In the deployment of Toronto, you saw a couple of things. First of all, having the ship forward deployed in the first place represented a strategic decision, a real representation of forethought. We didn't know exactly what might or might not happen, but we knew we were going to need a reactive capability in that eastern Mediterranean Gulf region.
So, that's the first thing. To be able to redeploy the ship in very short order speaks to the flexibility of the capability itself and, in essence, to the value of forward deployed sea power to be able to react at fairly short notice. Then there is the ability to actually integrate into a NATO command structure that is pre-established, incredibly flexible, and adaptive. Having a Canadian warship in the Black Sea for the first time in over 20 years—22 or 23 years—was a significant event in and of itself, demonstrating the very solidarity that we were there to demonstrate. We worked with the U.S., Spanish, and other partners in a fully integrated battle picture, with fully integrated procedures, communications, and everything. Being able to work with some new partners, some emerging partners, and to, in essence, export our competencies at basic and intermediate levels to bring the ships and those sailors into fairly basic exercises is a very powerful indication not just of technical competence and tactical ability but, I think, of strategic solidarity.

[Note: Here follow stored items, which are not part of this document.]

(** C2.  In every state of an active lightbox, open or closed, a click on
    the overlay background, a click on the close control and an Escape
    key press each leave the overlay without the is-open class and the
    enlarged image with the empty string as source. *)
Theorem closing_closes (a : App) (e : Event) :
  ready a → Closing (doc a) e →
  overlay_open (dispatch e a) = false ∧ big_src (dispatch e a) = Some "".
Proof.
  intros Ha He. rewrite (dispatch_ready_eq e a Ha).
  rewrite (closing_listener _ _ He).
  destruct Ha as (_ & [c Hc] & [b Hb]).
  unfold overlay_open, big_src, closeLightbox. simpl. rewrite Hc, Hb. simpl.
  split; [|done]. apply bool_decide_eq_false_2.
  rewrite elem_of_difference, elem_of_singleton. tauto.
Qed.

(** Once the load handler has found both elements, the script stays
    active whatever events follow. *)
Lemma run_ready (d : Doc) (es : list Event) :
  is_Some (overlay d) → is_Some (bigImg d) →
  ready (run es (DOMContentLoaded (start d))).
Proof.
  intros Ho Hb. pose proof (DOMContentLoaded_ready d Ho Hb) as H0.
  revert H0. generalize (DOMContentLoaded (start d)) as a.
  induction es as [|e es IH]; intros a Ha; simpl; [done|].
  by apply IH, dispatch_ready.
Qed.

Lemma closing_closes_witness :
  overlay_open
    (dispatch (Click_overlay N_closeBtn)
       (run [Click_trigger 0] (DOMContentLoaded (start gallery)))) = false ∧
  big_src
    (dispatch (Click_overlay N_closeBtn)
       (run [Click_trigger 0] (DOMContentLoaded (start gallery)))) = Some "".
Proof.
  apply (closing_closes
           (run [Click_trigger 0] (DOMContentLoaded (start gallery)))
           (Click_overlay N_closeBtn)).
  - split; [reflexivity | split; eexists; reflexivity].
  - apply Closing_control. reflexivity.
Defined.

(** C3.  A click on a thumbnail whose source is [t_src img] and whose alt
    is [t_alt img] leaves the overlay with the is-open class and the
    enlarged image with that source and that alt, the empty string when
    the alt is absent. *)
Theorem trigger_click_opens (a : App) (i : nat) (img : Trigger) :
  ready a → triggers (doc a) !! i = Some img →
  overlay_open (dispatch (Click_trigger i) a) = true ∧
  big_src (dispatch (Click_trigger i) a) = Some (t_src img) ∧
  big_alt (dispatch (Click_trigger i) a) = Some (default "" (t_alt img)).
Proof.
  intros Ha Hi. rewrite (dispatch_ready_eq _ a Ha). simpl.
  rewrite Hi. destruct Ha as (_ & [c Hc] & [b Hb]).
  unfold overlay_open, big_src, big_alt, trigger_onclick, openLightbox.
  simpl. rewrite Hc, Hb. simpl. rewrite or_empty_default.
  split; [|done]. apply bool_decide_eq_true_2.
  by apply elem_of_union_l, elem_of_singleton_2.
Qed.

Lemma trigger_click_opens_witness :
  overlay_open (dispatch (Click_trigger 1) (DOMContentLoaded (start gallery)))
  = true ∧
  big_src (dispatch (Click_trigger 1) (DOMContentLoaded (start gallery)))
  = Some "/img/dog.jpg" ∧
  big_alt (dispatch (Click_trigger 1) (DOMContentLoaded (start gallery)))
  = Some "".
Proof.
  apply (trigger_click_opens (DOMContentLoaded (start gallery)) 1
           (mkTrigger "/img/dog.jpg" None)).
  - split; [reflexivity | split; eexists; reflexivity].
  - reflexivity.
Defined.

(** C7.  A click that reaches the overlay with the enlarged image as its
    target changes nothing: the class list of the overlay, the source and
    the alt stay as they are, so an open overlay stays open. *)
Theorem click_on_image_ignored (a : App) :
  dispatch (Click_overlay N_bigImg) a = a.
Proof.
  unfold dispatch. destruct a as [d w]. simpl. destruct w; [|done].
  f_equal. unfold overlay_onclick, closeBtn_ref.
  by destruct (closeBtn d).
Qed.

Example open_gallery_image_click :
  overlay_open
    (run [Click_trigger 0; Click_overlay N_bigImg]
       (DOMContentLoaded (start gallery))) = true.
Proof. reflexivity. Qed.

I would like to go back to a previous question on readiness. As it relates to the events themselves that were reported in the media, I would simply say that as the admiral responsible for the calibre, the quality, and the readiness of that ship and her crew, prior to the deployment, I expressed complete confidence in the readiness of that crew and the materiel state of the ship. I indicated that to Minister Nicholson when the events transpired, and I stand by the fact that not only am I proud of how that ship is conducting itself but I have absolute confidence in her readiness as a front-line war-fighting capability for Canada.